Reynolds recovered to pitch well in the Cape Cod Baseball League that summer, going 4-3 and more importantly boasting a 2.27 ERA as opponents hit just .187 against him.

With a solid summer behind him and a healthy arm, Reynolds expected a big sophomore season. He began the campaign as the team's No. 3 starter behind Romanczuk and Gilmore but rocky starts in his first two outings versus Fresno State and Cal State Fullerton knocked him out of the rotation quickly.

In fact, he never really got back in - until that day in Waco.

A loss in its first round NCAA Regional game to TCU immediately put the Cardinal on the brink of elimination. But, a doubleheader sweep of Texas-San Antonio and the same TCU team in a rematch the following day vaulted the Cardinal into the championship game against host Baylor.

The problem was that Stanford had already exhausted its regular starting rotation (Gilmore, Romanczuk and Matt Leva), as well as used four other relievers in the first three contests.

The heavy use of the staff left Reynolds as one of only two Stanford pitchers that had seen action during the regular season yet to throw in the Regional.

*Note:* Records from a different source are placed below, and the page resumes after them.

(** Two more passes end for a journal whose lines are dense. *)
Lemma dense_converges passes j segs plains m :
  j_files j = segs ++ plains → sealed_chain 1 segs m → Forall (λ f, is_plain f = true) plains →
  dense_lines cid m (lines plains) →
  ∃ j' parts tail plains',
    validate_passes backup_name now fresh_id (S (S passes)) cid j = (j', ValidIndex parts tail) ∧
    j_files j' = segs ++ plains' ∧ lines plains' = lines plains ∧
    covers_from 1 parts (m + N.of_nat (length (lines plains'))) ∧
    flat_map part_records parts = item_records m (run_items (indexed_from (length segs) plains')).
Proof.
  intros Hj Hc Hp Hd. destruct (run_unterminated None (indexed_from (length segs) plains)) as [l|] eqn:Hu.
  - destruct (validate_pass_run j segs plains m Hj Hc Hp) as (scan & Hs & Hpass).
    destruct (scan_dense_run (length segs) plains m Hd) as (scan' & Hs' & Hda & Ht & _ & _ & _ & Hun & _).
    rewrite Hs in Hs'. injection Hs' as <-. rewrite Hu in Hun.
    assert (needs_repair scan = true) as Hnr by (unfold needs_repair; rewrite Hun; by rewrite orb_true_r).
    rewrite Hnr in Hpass. set (plains' := terminate_run (length segs) l plains).
    assert (in_run (length segs) plains l) as [Hl _].
    { eapply (unterminated_in_run cid segs plains scan m); [by apply (scan_plain_run_scanned _ _ _ _ None)|done]. }
    pose proof (terminate_repairs j segs plains l scan Hj Hda Ht Hun Hl) as Hf. fold plains' in Hf.
    pose proof (terminate_lines (length segs) l plains) as Hlines. fold plains' in Hlines.
    destruct (clean_pass (repair scan j) segs plains' m Hf Hc) as (parts & tail & Hpass2 & Hcov & Hrec);
      [by apply terminate_plain|by rewrite Hlines|by apply terminated_run_ends|].
    exists (repair scan j), parts, tail, plains'. cbn [validate_passes]. rewrite Hpass. cbn [validate_passes]. by rewrite Hpass2.
  - destruct (clean_pass j segs plains m Hj Hc Hp Hd Hu) as (parts & tail & Hpass & Hcov & Hrec).
    exists j, parts, tail, plains. cbn [validate_passes]. by rewrite Hpass.
Qed.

That's when the ace in the hole emerged.

Reynolds got the nod for the team's biggest game of the year and responded with an incredible performance, lasting an amazing 11.0 innings and striking out a career-high 10 batters before finally allowing a leadoff homer in the top of the 12th in a heartbreaking 4-3 loss.

'My confidence couldn't have been higher than after that Baylor game,' noted Reynolds. 'I proved to myself, my teammates and my coaches that I was up for that role. I wanted to be that pitcher that they could trust and give the ball to in those big games.'

The Baylor performance did indeed turn heads, and when Gilmore and Romanczuk left for the professional ranks later that month, Reynolds stepped right into the void that was created at the top of the team's rotation.

He had another terrific summer in Cape Cod Baseball League, going 2-3 but with a 1.70 ERA and allowing just 36 hits in 53.0 innings to help lead the Bourne Braves to a second-place CCBL showing.

Reynolds came back to Stanford last fall as the team's projected ace and has never relinquished the role.

'Being the Friday starter on this staff is an honor,' said Reynolds, who has posted a 2.13 ERA in his first two outings as the team's ace this season. 'It means a lot to me that I'm going out there and leading this team on Friday to try to get that first win in a series. I like being that leader and now that I've earned this role, I'm going to fight my hardest not to let it go.'

Stanford will definitely need him when the likes of Buck, Kennedy, Lincecum and others show up on the opposing mound.

'I've definitely got those dates on my calendar,' said Reynolds about the matchups with the Pac-10's best. 'I'll be up for the challenge. If you want to be the best, you have to beat the best. Who better to beat than one of those guys.'

If a Pac-10 title is in the cards, Stanford will need its ace to do just that.